With the aid of satellites and a monitoring mission to track changes in water mass, NASA found that the basin lost nearly 53 million acre feet of freshwater between December 2004 and November 2013 (an acre-foot is the volume of water sufficient to cover an acre of land to a depth of one foot). That’s nearly double the volume of Lake Mead in Nevada, the nation’s largest reservoir—and more than three-fourths of the total came from groundwater.
In other words, the Colorado River Basin savings account—which includes deep aquifers that contain ancient water and cannot be replenished—is being sucked dry.
Suffice it to say, the experts are alarmed. “We don’t know exactly how much groundwater we have left, so we don’t know when we’re going to run out,” stated Stephanie Castle, the satellite study’s lead author and a water resources specialist at the University of California, Irvine. “This is a lot of water to lose. We thought that the picture could be pretty bad, but this was shocking.”
That picture has spurred Jay Famiglietti, Castle’s co-author and water scientist at the NASA Jet Propulsion Laboratory, to question whether the public is prepared to take action to sustain the water supply, especially when lushly watered landscapes mask the underlying reality. “There is no proof against drought when there is no snowmelt to feed the rivers that normally refill our reservoirs,” he wrote in a July 2014 Los Angeles Times op-ed, “or when groundwater—our buffer against dwindling surface water supplies—continues to disappear with over-pumping.”
“This is a lot of water to lose. We thought that the picture could be pretty bad, but this was shocking.”
While the southwestern United States represents only one particularly stressed slice of the growing national, indeed global, water shortage problem, it offers a vivid illustration of the growing need for business, government and citizens to take action—to gather data, rethink water policies, deploy new technologies and pursue other behavioral changes. One overarching question is whether the responses now will be quick enough, strategic enough in their scope and sufficient to avoid reactive, crisis-driven actions later.
What the Future Looks Like
Looking ahead to 2030, the global statistics are striking. The National Intelligence Council (NIC), which conducts research for the director of national intelligence, projects a water shortfall of 40%. With the world’s population increasing to about 8 billion people from approximately 7.2 billion today, demand for food will increase 35% and energy by 50%. The NIC—which assesses national security risks triggered by water shortages and other destabilizing threats—projects that nearly half the world will live in areas with severe water stress, particularly in North Africa, the Middle East and South Asia.

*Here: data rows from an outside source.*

(* ===== verification/FutexInv.v ===== *)
(** The invariant of mutexes and condition variables, and the rules of their
    elementary steps.

    Auxiliary state: who has the held bit of a mutex ([own]), how often a thread is
    counted among the waiters of a mutex ([reg]) or of a condition variable
    ([creg]), and which threads are on duty for a mutex ([duty]): one that released it
    and is about to wake a sleeper, or one that was woken and has not taken the
    mutex or gone to sleep again.  The invariant says that whenever a thread sleeps at a
    mutex, the mutex is held or somebody is on duty for it. *)
From stdpp Require Import base list functions relations.
From S2P Require Import Prelude Threads Futex.
Local Open Scope Z_scope.
Local Open Scope ark_scope.
Local Open Scope prog_scope.

(** What is known of the kernel and the threads: ids are not zero, there are few enough for a
    32-bit word that counts each thread twice. *)
Class KernelOk `{Kernel} : Prop := {
  live_nodup : NoDup live_threads;
  live_ids : 0 ∉ live_threads;
  live_few : 4 * Z.of_nat (length live_threads) + 4 <= 2 ^ 31;
  wake_order_perm : forall ch l, wake_order ch l ≡ₚ l;
}.

(** Which mutexes are recursive, and with which mutex a condition variable is used. *)
Class Usage := {
  is_recursive : Z -> bool;
  mutex_of : Z -> Z;
}.

Record Ghost := mkGhost {
  own : Z -> option Z;
  reg : Z -> Z -> Z;
  creg : Z -> Z -> Z;
  duty : Z -> option Z;
}.

(** Functions changed at a point. *)
Ltac at_point a b :=
  destruct (decide (b = a)); [subst b; rewrite ?fn_lookup_insert in *|
                              rewrite ?(fn_lookup_insert_ne _ a b) in * by congruence].

(** ** Only sleepers wait

    The one step that can wait is that of a sleeper; every other thread inside a call can go on. *)
Definition awaits (t : Z) (s : Process) : Prop := sleeping s t <> None.

Ltac respond :=
  repeat match goal with
  | |- responsive _ (if ?b then _ else _) => destruct b
  | |- responsive _ (match ?x with _ => _ end) => destruct x
  | |- responsive _ (Bind _ _) => split; [|intros ?]
  | |- responsive _ (Loop _ _) => intros ?; cbv zeta
  | |- responsive _ (Ret _) => exact I
  | |- responsive _ (Act _) =>
      intros ? ? ? ?; simpl in *; repeat case_match; done
  end.

Lemma responsive_wait a v timeout : responsive awaits (FUTEX_WAIT a v timeout).
Proof.
  unfold FUTEX_WAIT. respond. unfold futex_sleep, awaits. intros t ch s. destruct (sleeping s t) eqn:E; [|done].
  by intros _ ?.
Qed.
Lemma responsive_tid : responsive awaits cached_tid.
Proof. unfold cached_tid, GET_CURRENT_THREAD. respond. Qed.

Section CanRun.
Context {op answer loc : Type}.
Local Abbreviation config := (@Threads.config Z Process Failure op answer loc).

(** What a thread can do that is awake inside a call. *)
Definition can_run (c : config) (t : Z) : Prop :=
  exists p q, state_of c t = Running p q /\ sleeping (shared c) t = None /\
    (is_ret q <> None \/ forall ch, exists q' s', step t ch q (shared c) = Next q' s').

Lemma awake_can_run (code : Z -> op -> prog answer) may_call after (c0 c : config) :
  (forall t o, responsive awaits (code t o)) -> (forall t, state_of c0 t = Idle) ->
  rtc (cstep code may_call after) c0 c -> (forall f, ~ faulty c f) ->
  forall t p q, state_of c t = Running p q -> sleeping (shared c) t = None -> can_run c t.
Proof.
  intros Hcode H0 Hr Hf t p q Eq Es. exists p, q. split_and!; [done..|].
  destruct (is_ret q) eqn:Er; [by left|]. right. intros ch.
  destruct (step t ch q (shared c)) as [q' s'| |f] eqn:Est; [eauto|..].
  - assert (Hq : responsive awaits q).
    { eapply (reachable_responsive code may_call after _ c0 c); [done|done| |done]. intros ? ? ? E. by rewrite H0 in E. }
    by destruct (responsive_blocked _ _ _ _ _ Hq Er Est).
  - destruct (Hf f). exists t, p, q, ch. done.
Qed.
Definition is_idle (c : config) (t : Z) : bool :=
  match state_of c t with Idle => true | _ => false end.

Lemma is_idle_true (c : config) t : is_idle c t = true -> state_of c t = Idle.
Proof. unfold is_idle. by destruct (state_of c t). Qed.
End CanRun.

(** ** Sums over the threads *)
Definition total (l : list Z) (f : Z -> Z) : Z := foldr (fun u n => f u + n) 0 l.

Lemma total_ext l f g : (forall u, u ∈ l -> f u = g u) -> total l f = total l g.
Proof.
  induction l as [|u l IH]; intros E; [done|]. simpl. rewrite IH, (E u); [done|left|].
  intros v Hv. apply E. by right.
Qed.

Lemma total_update l f t v : NoDup l -> t ∈ l -> total l (<[t := v]> f) = total l f + (v - f t).
Proof.
  induction 1 as [|u l Hu Hl IH]; intros Ht; [by apply elem_of_nil in Ht|]. simpl.
  apply elem_of_cons in Ht as [->|Ht].
  - rewrite fn_lookup_insert. rewrite (total_ext l (<[u := v]> f) f); [lia|].
    intros w Hw. rewrite fn_lookup_insert_ne; [done|congruence].
  - rewrite fn_lookup_insert_ne by congruence. rewrite IH by done. lia.
Qed.

Lemma total_bounds l f b : (forall u, 0 <= f u <= b) -> 0 <= total l f <= b * Z.of_nat (length l).
Proof.
  intros Hf. induction l as [|u l IH]; simpl; [lia|]. specialize (Hf u). lia.
Qed.

Lemma sum_zero l : total l (fun _ => 0) = 0.
Proof. induction l; simpl; lia. Qed.

Lemma sum_pos l f t : (forall u, 0 <= f u) -> t ∈ l -> 0 < f t -> 0 < total l f.
Proof.
  intros Hf Ht Hp. assert (Hl : forall l, 0 <= total l f).
  { intros l'. induction l' as [|u l' IH]; simpl; [lia|]. specialize (Hf u). lia. }
  induction l as [|u l IH]; [by apply elem_of_nil in Ht|]. simpl. specialize (Hl l). specialize (Hf u).
  apply elem_of_cons in Ht as [->|Ht]; [lia|]. apply IH in Ht. lia.
Qed.

(** ** The held bit *)
Definition bit (o : option Z) : Z := match o with Some _ => 1 | None => 0 end.

Lemma held_bit_odd v : held_bit v = Z.odd v.
Proof.
  unfold held_bit, HELD_MASK. replace (u32 1) with (2 ^ 1 - 1) by done.
  rewrite land_mask, wrapu_mod_le by lia. change (2 ^ 1) with 2. rewrite Zmod_odd. by destruct (Z.odd v).
Qed.

Lemma set_held_bit v :
  0 <= v < 2 ^ 31 -> Z.odd v = false -> i32 (Z.lor (u32 v) (u32 HELD_MASK)) = v + 1.
Proof.
  intros Hv Ho. rewrite (wrapu_id 32) by (unfold in_u; lia). replace (u32 HELD_MASK) with 1 by done.
  pose proof (Zmod_odd v) as E. rewrite Ho in E.
  replace v with (2 * (v / 2)) by (pose proof (Z.div_mod v 2 ltac:(lia)); lia).
  replace (Z.lor _ 1) with (2 * (v / 2) + 1).
  - apply wraps_id; [lia|]. unfold in_s. change (32 - 1) with 31. pose proof (Z.div_mod v 2). lia.
  - rewrite <- Z.lxor_lor, <- Z.add_nocarry_lxor; [done|..].
    all: apply Z.bits_inj'; intros n Hn; rewrite Z.land_spec, Z.bits_0;
      destruct (decide (n = 0)) as [->|]; [by rewrite Z.testbit_even_0|];
      change 1 with (2 ^ 0); rewrite Z.pow2_bits_false by lia; by rewrite andb_false_r.
Qed.

Lemma clear_held_bit v :
  0 <= v < 2 ^ 31 -> Z.odd v = true -> Z.land (u32 v) (u32 (Z.lnot (u32 HELD_MASK))) = v - 1.
Proof.
  intros Hv Ho. rewrite (wrapu_id 32) by (unfold in_u; lia).
  replace (u32 (Z.lnot _)) with (Z.ldiff (Z.ones 32) 1) by done.
  pose proof (Zmod_odd v) as E. rewrite Ho in E. pose proof (Z.div_mod v 2 ltac:(lia)) as D.
  assert (El : Z.land v (Z.ldiff (Z.ones 32) 1) = Z.ldiff v 1).
  { apply Z.bits_inj'. intros n Hn. rewrite Z.land_spec, !Z.ldiff_spec, Z.testbit_ones_nonneg by lia.
    destruct (Z.ltb_spec n 32); [done|].
    rewrite (Z.bits_above_log2 v n); [done|lia|]. destruct (decide (v = 0)) as [->|]; [simpl; lia|].
    apply Z.log2_lt_pow2; [lia|]. pose proof (Z.pow_le_mono_r 2 32 n). lia. }
  rewrite El. rewrite <- Z.sub_nocarry_ldiff; [done|]. apply Z.bits_inj'. intros n Hn.
  rewrite Z.ldiff_spec, Z.bits_0. destruct (decide (n = 0)) as [->|].
  - by rewrite !Z.bit0_odd, Ho.
  - change 1 with (2 ^ 0). by rewrite Z.pow2_bits_false by lia.
Qed.

(** ** The thread's id

    Reading it through the cache, whatever the invariant is: [me] has to tell that the cache is empty or right, and
    filling it has to be a step. *)
Section ThreadId.
Context {ghost X : Type} (inv : Process * ghost -> Prop) (rely : Z -> Process * ghost -> Process * ghost -> Prop).
Context (refl : forall t w, rely t w w) (trans : forall t w1 w2 w3, rely t w1 w2 -> rely t w2 w3 -> rely t w1 w3).
Context (me : Z -> Process * ghost -> X -> Prop).
Context (stable : forall t w w1 x, me t w x -> rely t w w1 -> me t w1 x).
Context (knows : forall t w x, me t w x -> t <> 0 /\ (current_tid w.1 t = 0 \/ current_tid w.1 t = t)).
Context (fills : forall t w x, inv w -> me t w x ->
  step_ok inv rely me t w {| (w.1) with current_tid := <[t := t]> (current_tid w.1) |} x).

Lemma Safe_tid {A} t (k : Z -> prog A) Q w x :
  me t w x -> (forall w2, inv w2 -> me t w2 x -> Safe inv rely (fun _ => False) t (k t) Q w2) ->
  Safe inv rely (fun _ => False) t (Bind cached_tid k) Q w.
Proof.
  intros Hx Hk. unfold cached_tid. seq. eapply (Safe_me _ _ _ refl trans me stable); [done|].
  intros w1 I1 Hx1 ch. exists x. split; [by apply (same_step _ _ refl)|].
  destruct (knows _ _ _ Hx1) as [Hn Ht]. clear w Hx. intros w I Hx. destruct Ht as [Ht|Ht]; rewrite Ht.
  - simpl. seq. eapply (Safe_me _ _ _ refl trans me stable); [done|]. intros w2 I2 Hx2 ch2. exists x.
    split; [by apply (same_step _ _ refl)|]. clear w I Hx. intros w I Hx. seq.
    eapply (Safe_me _ _ _ refl trans me stable); [done|]. intros w3 I3 Hx3 ch3. exists x. split; [by apply fills|].
    clear w I Hx. intros w I Hx. by eapply (Safe_bind_back _ _ _ refl me stable).
  - rewrite bool_decide_eq_false_2 by done. by eapply (Safe_bind_back _ _ _ refl me stable).
Qed.
End ThreadId.

Section Invariant.
Context `{Kernel} `{!KernelOk} `{Usage}.
Abbreviation world := (Process * Ghost)%type.

(** The mutex a sleeper will take when it comes back. *)
Definition bound_for (a : uaddr) (m : Z) : Prop :=
  match a with StateAddr m' => m' = m | CondAddr c => mutex_of c = m | RWAddr _ => False end.

Record inv (w : world) : Prop := {
  inv_state : forall m, stateAndWaiters (mutexes w.1 m) =
    bit (own w.2 m) + 2 * total live_threads (fun u => reg w.2 u m);
  inv_owner : forall m, exclusiveOwner (mutexes w.1 m) <> 0 ->
    own w.2 m = Some (exclusiveOwner (mutexes w.1 m));
  inv_free : forall m, own w.2 m = None -> recursiveCount (mutexes w.1 m) = 0;
  inv_kind : forall m, recursiveMutex (mutexes w.1 m) = is_recursive m;
  inv_reg : forall u m, 0 <= reg w.2 u m <= 2;
  inv_live : forall u, u ∉ live_threads -> sleeping w.1 u = None /\ duty w.2 u = None /\
    forall m, own w.2 m <> Some u;
  inv_asleep : forall u a, sleeping w.1 u = Some a ->
    duty w.2 u = None /\ (forall m, bound_for a m -> 0 < reg w.2 u m /\ own w.2 m <> Some u) /\
    (forall m, own w.2 m = Some u -> exclusiveOwner (mutexes w.1 m) = u);
  inv_awake : forall u m, sleeping w.1 u = Some (StateAddr m) ->
    own w.2 m <> None \/ exists v, duty w.2 v = Some m;
  inv_waiters : forall c, waiters (conds w.1 c) = total live_threads (fun u => creg w.2 u c);
  inv_creg : forall u c, 0 <= creg w.2 u c <= 1;
  inv_mutexPtr : forall c, mutexPtr (conds w.1 c) = None \/ mutexPtr (conds w.1 c) = Some (mutex_of c);
  inv_used : forall c, mutexPtr (conds w.1 c) = None -> forall u, creg w.2 u c = 0;
}.

(** What a thread relies on. *)
Record rely (t : Z) (w w' : world) : Prop := {
  r_own : forall m, own w.2 m = Some t -> own w'.2 m = Some t /\
    recursiveCount (mutexes w'.1 m) = recursiveCount (mutexes w.1 m) /\
    exclusiveOwner (mutexes w'.1 m) = exclusiveOwner (mutexes w.1 m);
  r_other : forall m, own w.2 m <> Some t -> own w'.2 m <> Some t;
  r_reg : forall m, reg w'.2 t m = reg w.2 t m;
  r_creg : forall c, creg w'.2 t c = creg w.2 t c;
  r_awake : sleeping w.1 t = None -> sleeping w'.1 t = None /\ duty w'.2 t = duty w.2 t;
  r_asleep : forall a m, sleeping w.1 t = Some a -> bound_for a m ->
    (exists a', sleeping w'.1 t = Some a' /\ bound_for a' m) \/
    (sleeping w'.1 t = None /\ (duty w'.2 t = None \/ duty w'.2 t = Some m));
  r_tid : current_tid w'.1 t = current_tid w.1 t;
  r_mutexPtr : forall c m, mutexPtr (conds w.1 c) = Some m -> mutexPtr (conds w'.1 c) = Some m;
}.

Lemma fx_rely_refl t w : rely t w w.
Proof. split; auto. intros a m E Hb. left. eauto. Qed.

Lemma fx_rely_trans t w1 w2 w3 : rely t w1 w2 -> rely t w2 w3 -> rely t w1 w3.
Proof.
  intros [A1 A2 A3 A4 A5 A6 A7 A8] [B1 B2 B3 B4 B5 B6 B7 B8]. split; eauto; try congruence.
  - intros m Hm. destruct (A1 m Hm) as (E1 & E2 & E3). destruct (B1 m E1) as (? & ? & ?).
    split_and!; congruence.
  - intros E. destruct (A5 E) as [E1 E2]. destruct (B5 E1). split; congruence.
  - intros a m Ha Hb. destruct (A6 a m Ha Hb) as [(a' & Ea & Hb')|[Es Hd]]; [by eapply B6|].
    right. destruct (B5 Es) as [? ->]. auto.
Qed.

(** ** What a thread knows of itself *)

(** [e_own m] is [Some (named, n)] when the thread has the held bit of [m]; the count is [n],
    and the field for the owner says so when [named].  [e_sleep] is the mutex it is
    asleep for, or has been; [e_ptr] a condition variable that has its mutex. *)
Record Me := mkMe {
  e_own : Z -> option (bool * Z);
  e_reg : Z -> Z;
  e_creg : Z -> Z;
  e_duty : option Z;
  e_sleep : option Z;
  e_ptr : option Z;
}.

Record me (t : Z) (w : world) (x : Me) : Prop := {
  me_live : t ∈ live_threads;
  me_own : forall m, match e_own x m with
    | Some (named, n) => own w.2 m = Some t /\ recursiveCount (mutexes w.1 m) = n /\
                         exclusiveOwner (mutexes w.1 m) = if (named : bool) then t else 0
    | None => own w.2 m <> Some t
    end;
  me_reg : forall m, reg w.2 t m = e_reg x m;
  me_creg : forall c, creg w.2 t c = e_creg x c;
  me_sleep : match e_sleep x with
    | None => sleeping w.1 t = None /\ (duty w.2 t = None \/ duty w.2 t = e_duty x)
    | Some m => e_duty x = Some m /\
        ((exists a, sleeping w.1 t = Some a /\ bound_for a m) \/
         (sleeping w.1 t = None /\ (duty w.2 t = None \/ duty w.2 t = Some m)))
    end;
  me_tid : current_tid w.1 t = 0 \/ current_tid w.1 t = t;
  me_ptr : forall c, e_ptr x = Some c -> mutexPtr (conds w.1 c) = Some (mutex_of c);
}.

Lemma fx_me_rely t w w' x : me t w x -> rely t w w' -> me t w' x.
Proof.
  intros [E1 E2 E3 E4 E5 E6 E7] [R1 R2 R3 R4 R5 R6 R7 R8]. split; [done|..].
  - intros m. specialize (E2 m). destruct (e_own x m) as [[b n]|]; [|auto].
    destruct E2 as (Ho & Hc & He). destruct (R1 m Ho) as (? & ? & ?). split_and!; congruence.
  - intros m. by rewrite R3.
  - intros c. by rewrite R4.
  - destruct (e_sleep x) as [m|].
    + destruct E5 as [Ed [(a & Ea & Hb)|[Es Hd]]]; split; [done| |done|].
      * by eapply R6.
      * right. destruct (R5 Es) as [? ->]. auto.
    + destruct E5 as [Es Hd]. destruct (R5 Es) as [? ->]. auto.
  - rewrite R7. auto.
  - auto.
Qed.

Lemma me_id t w x : me t w x -> t <> 0.
Proof. intros Hx ->. by apply live_ids, (me_live _ _ _ Hx). Qed.

Lemma state_bounds w m : inv w -> 0 <= stateAndWaiters (mutexes w.1 m) <= 2 ^ 31 - 3.
Proof.
  intros I. rewrite (inv_state _ I).
  pose proof (total_bounds live_threads (fun u => reg w.2 u m) 2 (fun u => inv_reg _ I u m)).
  pose proof live_few. destruct (own w.2 m); simpl bit; lia.
Qed.

Lemma state_odd w m : inv w -> Z.odd (stateAndWaiters (mutexes w.1 m)) = bool_decide (own w.2 m <> None).
Proof.
  intros I. rewrite (inv_state _ I), Z.odd_add_mul_2. by destruct (own w.2 m).
Qed.
End Invariant.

Water scarcity “will hinder the ability of key countries to produce food and generate energy, posing a risk to global food markets and hobbling economic growth,” the NIC noted in its February 2012 report, “Global Water Security.” Some experts warn that governments could be destabilized and countries pitted against one another in the coming scramble for reliable water supply.
While large enterprises with globally disparate supply chains may be most clearly threatened by this unfolding volatility, a 2014 report by the Government Accountability Office underscores the widespread U.S. reality that freshwater supplies are at risk. In fact, water managers and other experts in 40 out of 50 states anticipate water shortages in some part of their state during the next decade, driven by such factors as population growth, insufficient data on water availability and use, trends in types of water use, as well as the growing impact of climate change and extreme weather events.
These risks are particularly pronounced in agriculture production, which is responsible for about 80% of water use in the United States and about 70% globally. (Industry is responsible for about 4% of water use in the United States; 20% globally.) In California, the nation’s largest food producer and exporter, some 80% of the fresh water is used by agriculture—at a time when, as a 2014 Brookings Institution report notes, 80% of the state is suffering “extreme or exceptional drought” conditions. Not only have farmers in the most hard-hit areas seen as much as tenfold jumps in water prices, drought statewide has cost $1.5 billion in lost revenue, the loss of more than 17,000 seasonal and part-time jobs, and caused 428,000 acres (5%) of irrigated cropland to go fallow in 2014, according to a recent study by the Center for Watershed Sciences at the University of California, Davis.
While inefficient flood irrigation is typically targeted as an overriding source of the problem, experts note that the runoff not consumed by crops or evaporated does recharge depleted aquifers for subsequent use. But limited supplies and rising prices have pushed farmers to reconsider their focus on low-value, high-water crops such as alfalfa, corn, rice and cotton. In the San Joaquin Valley, for example, many farmers have implemented more efficient irrigation and fertilizing techniques and shifted to more profitable, but in some cases more water-intensive, fruits, nuts and vegetables.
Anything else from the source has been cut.